Stanford law grad, U.S. clash over cache of cash

PROSECUTORS SAY WOMAN AMASSED HER FORTUNE AS HIGH-PRICED CALL GIRL OPERATING ON INTERNET

By Dan Reed

Mercury News

Considered bright by her classmates, Cristina Leeann Schultz studied hard at Stanford Law School to become an attorney. But then she turned away from law to service a different kind of client.

She worked and worked and finally paid off more than $300,000 in student loans, under the stage name of Brazil, a call girl who roamed the country to turn ``high-priced hottie'' tricks, the federal government claims. Her attorney says she simply ran a very successful Internet escort service.

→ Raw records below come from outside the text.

(** The value of a descriptor. *)
Lemma seg_desc_value {S} base limit class type dpl gran (s : S) : in_u 32 base -> 0 <= limit <= 0xfffff -> 0 <= class <= 1 -> 0 <= type <= 15 -> 0 <= dpl <= 3 -> 0 <= gran <= 1 ->
  make_seg_desc base limit class type dpl gran s =
  Ok (limit mod 2 ^ 16 + base mod 2 ^ 16 * 2 ^ 16 + (base / 2 ^ 16 mod 2 ^ 8 + type * 2 ^ 8 + class * 2 ^ 12 + dpl * 2 ^ 13 + 1 * 2 ^ 15 +
      limit / 2 ^ 16 * 2 ^ 16 + 1 * 2 ^ 22 + gran * 2 ^ 23 + base / 2 ^ 24 * 2 ^ 24) * 2 ^ 32, s).
Proof.
  unfold in_u. intros Hb Hl Hc Ht Hd Hg.
  unfold make_seg_desc, bind. rewrite (proj2 (Z.leb_le limit 0xfffff)) by lia.
  replace ((class =? CLS_SYSTEM) || (class =? CLS_CODE_DATA)) with true by (unfold CLS_SYSTEM, CLS_CODE_DATA; lia).
  replace ((0 <=? type) && (type <=? 15)) with true by lia. replace ((0 <=? dpl) && (dpl <=? 3)) with true by lia.
  replace ((gran =? GRAN_BYTE) || (gran =? GRAN_PAGE)) with true by (unfold GRAN_BYTE, GRAN_PAGE; lia).
  cbn [assertb]. unfold ret. do 2 f_equal.
  assert (B0 : 0 <= limit mod 2 ^ 16 < 2 ^ 16) by (by apply Z.mod_pos_bound). assert (B1 : 0 <= base mod 2 ^ 16 < 2 ^ 16) by (by apply Z.mod_pos_bound).
  assert (B2 : 0 <= base / 2 ^ 16 mod 2 ^ 8 < 2 ^ 8) by (by apply Z.mod_pos_bound).
  assert (B3 : 0 <= limit / 2 ^ 16 < 2 ^ 4) by (Z.to_euclidean_division_equations; lia). assert (B4 : 0 <= base / 2 ^ 24 < 2 ^ 8) by (Z.to_euclidean_division_equations; lia).
  change 0xffff with (Z.ones 16). change 0xff with (Z.ones 8). rewrite !Z.land_ones, Z.shiftr_div_pow2 by lia.
  change 0xf0000 with (Z.shiftl (Z.ones 4) 16). change 0xff000000 with (Z.shiftl (Z.ones 8) 24). rewrite !land_top by lia.
  rewrite (uwrap_shift 32 base) by lia. rewrite (uwrap_shift 32 gran) by lia. rewrite (uwrap_shift 64) by lia.
  change (32 - 16) with 16. change (32 - 23) with 9. change (64 - 32) with 32. rewrite (Z.mod_small gran) by lia.
  generalize dependent (base / 2 ^ 16 mod 2 ^ 8). generalize dependent (base mod 2 ^ 16). generalize dependent (limit mod 2 ^ 16).
  generalize dependent (base / 2 ^ 24). generalize dependent (limit / 2 ^ 16). clear Hb Hl. intros l1 Hl1 b2 Hb2 l0 Hl0 b0 Hb0 b1 Hb1.
  rewrite (lor_shift _ _ 8), (lor_shift _ _ 12), (lor_shift _ _ 13), (lor_shift _ _ 15) by lia.
  rewrite (lor_shift _ l1 16), (lor_shift _ _ 22), (lor_shift _ _ 23), (lor_shift _ _ 24), (lor_shift _ b0 16) by lia.
  rewrite Z.mod_small by lia. by rewrite (lor_shift _ _ 32) by lia.
Qed.

Lemma seg_desc_decode {S} base limit class type dpl gran (s : S) : in_u 32 base -> 0 <= limit <= 0xfffff -> 0 <= class <= 1 -> 0 <= type <= 15 -> 0 <= dpl <= 3 -> 0 <= gran <= 1 ->
  exists d, make_seg_desc base limit class type dpl gran s = Ok (d, s) /\ in_u 64 d /\ decode_desc d = mk_segment base limit class type dpl 1 1 gran.
Proof.
  unfold in_u. intros Hb Hl Hc Ht Hd Hg. eexists. split; [by apply seg_desc_value|].
  assert (B0 : 0 <= limit mod 2 ^ 16 < 2 ^ 16) by (by apply Z.mod_pos_bound). assert (B1 : 0 <= base mod 2 ^ 16 < 2 ^ 16) by (by apply Z.mod_pos_bound).
  assert (B2 : 0 <= base / 2 ^ 16 mod 2 ^ 8 < 2 ^ 8) by (by apply Z.mod_pos_bound).
  assert (B3 : 0 <= limit / 2 ^ 16 < 2 ^ 4) by (Z.to_euclidean_division_equations; lia). assert (B4 : 0 <= base / 2 ^ 24 < 2 ^ 8) by (Z.to_euclidean_division_equations; lia).
  assert (El : limit = limit mod 2 ^ 16 + 2 ^ 16 * (limit / 2 ^ 16)) by (Z.to_euclidean_division_equations; lia).
  assert (Eb : base = base mod 2 ^ 16 + 2 ^ 16 * (base / 2 ^ 16 mod 2 ^ 8) + 2 ^ 24 * (base / 2 ^ 24)) by (Z.to_euclidean_division_equations; lia).
  revert El Eb B0 B1 B2 B3 B4. generalize (base / 2 ^ 16 mod 2 ^ 8) (base mod 2 ^ 16) (limit mod 2 ^ 16) (base / 2 ^ 24) (limit / 2 ^ 16). intros b1 b0 l0 b2 l1 El Eb B0 B1 B2 B3 B4.
  clear Hb Hl. subst limit base. match goal with |- _ /\ decode_desc ?x = _ => set (d := x) end.
  set (e7 := gran + 2 * b2). set (e6 := l1 + 2 ^ 6 * (1 + 2 * e7)). set (e5 := 1 + 2 * e6). set (e4 := class + 2 * (dpl + 2 ^ 2 * e5)).
  split; [lia|]. unfold decode_desc.
  rewrite (field_part d 16 24 l0 (b0 + 2 ^ 16 * b1) (type + 2 ^ 4 * e4)), (field_part d 56 8 (d - 2 ^ 56 * b2) b2 0), (field_part d 0 16 0 l0 (b0 + 2 ^ 16 * (b1 + 2 ^ 8 * (type + 2 ^ 4 * e4)))),
    (field_part d 48 4 (d - 2 ^ 48 * e6) l1 (2 ^ 2 * (1 + 2 * e7))), (field_part d 44 1 (d - 2 ^ 44 * e4) class (dpl + 2 ^ 2 * e5)),
    (field_part d 40 4 (d - 2 ^ 40 * (type + 2 ^ 4 * e4)) type e4), (field_part d 45 2 (d - 2 ^ 45 * (dpl + 2 ^ 2 * e5)) dpl e5),
    (field_part d 47 1 (d - 2 ^ 47 * e5) 1 e6), (field_part d 54 1 (d - 2 ^ 54 * (1 + 2 * e7)) 1 e7), (field_part d 55 1 (d - 2 ^ 55 * e7) gran b2) by lia.
  f_equal.
Qed.

(** An argument out of range fails an assertion. *)
Lemma seg_desc_refused {S} base limit class type dpl gran (s : S) :
  0xfffff < limit \/ class < 0 \/ 1 < class \/ type < 0 \/ 15 < type \/ dpl < 0 \/ 3 < dpl \/ gran < 0 \/ 1 < gran ->
  make_seg_desc base limit class type dpl gran s = Err AssertFail.
Proof.
  intros H. unfold make_seg_desc, bind, CLS_SYSTEM, CLS_CODE_DATA, GRAN_BYTE, GRAN_PAGE.
  destruct (limit <=? 0xfffff) eqn:E1; cbn [assertb]; [unfold ret at 1|done].
  destruct ((class =? 0) || (class =? 1)) eqn:E2; cbn [assertb]; [unfold ret at 1|done].
  destruct ((0 <=? type) && (type <=? 15)) eqn:E3; cbn [assertb]; [unfold ret at 1|done].
  destruct ((0 <=? dpl) && (dpl <=? 3)) eqn:E4; cbn [assertb]; [unfold ret at 1|done].
  destruct ((gran =? 0) || (gran =? 1)) eqn:E5; cbn [assertb]; [lia|done].
Qed.

Lemma gdtr_value limit base : in_u 16 limit -> make_gdtr_operand limit base = limit + base * 2 ^ 16.
Proof. intros H. by apply lor_shift. Qed.

(** ** Start-up *)

Section Start.
Context {machine : Machine}.

(** The task-state segment at [p]: the kernel's stack segment and stack pointer,
    no I/O permission bitmap, and zeroes. *)
Definition tss_page (esp0 : Z) : list Z :=
  <[1%nat := esp0]> (<[25%nat := 0xdfff * 2 ^ 16]> (<[2%nat := SEL_KDSEG]> (replicate 1024 0))).

Lemma started_with others s p ps' t : started others s -> ~ taken (page_pools s) p -> memory_ok ps' -> (forall q, taken ps' q <-> taken (page_pools s) q \/ q = p) ->
  started (fun q => others q \/ q = p) (set_tables (<[p := t]> (tables s)) (set_page_pools ps' s)).
Proof.
  intros [_ (Hb & Hbf & b & Eb & Hb') Ht Hc Htlb] Hnt Hm' Ht'. split; [done| | |done|done].
  - split_and!; [by left|done|]. exists b. cbn. rewrite lookup_insert_ne; [done|]. intros ->. by apply Hnt, Ht.
  - intros q. cbn. by rewrite Ht', Ht.
Qed.

Lemma wp_tss_store32 s ofs v (Q : unit -> cpu -> Prop) : (Z.to_nat (ofs / 4) < length (tss_words s))%nat ->
  Q tt (set_tss (tss s) (<[Z.to_nat (ofs / 4) := v]> (tss_words s)) s) -> wp (tss_store32 ofs v) Q s.
Proof.
  intros Hl HQ. unfold tss_store32, tss_load32. do 2 apply wp_bind. red. cbn [gets]. destruct (lookup_lt_is_Some_2 _ _ Hl) as [x ->]. exact HQ.
Qed.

Whatever her enterprise, Schultz is now far from a starving student. She's done very well. So well that federal agents rummaging her trash found $2,400 in $100 bills in a discarded law book.

This all came to light after the federal government searched her then-residence in Oakland in January, seizing about $61,000 in cash. Prosecutors have not filed charges of prostitution, or money laundering or tax evasion, although they allege all three. They do say the money is ill-gotten gains, and they've filed an asset forfeiture complaint to keep it. Schultz is fighting to keep her cash.

Her Internet site is still active. But the last day on her posted schedule of appearances is April 23 -- just a few days before she married David Warthen, an Internet mogul who co-founded the popular search engine Ask Jeeves and is now on the board of Kozoru, a new Internet search engine.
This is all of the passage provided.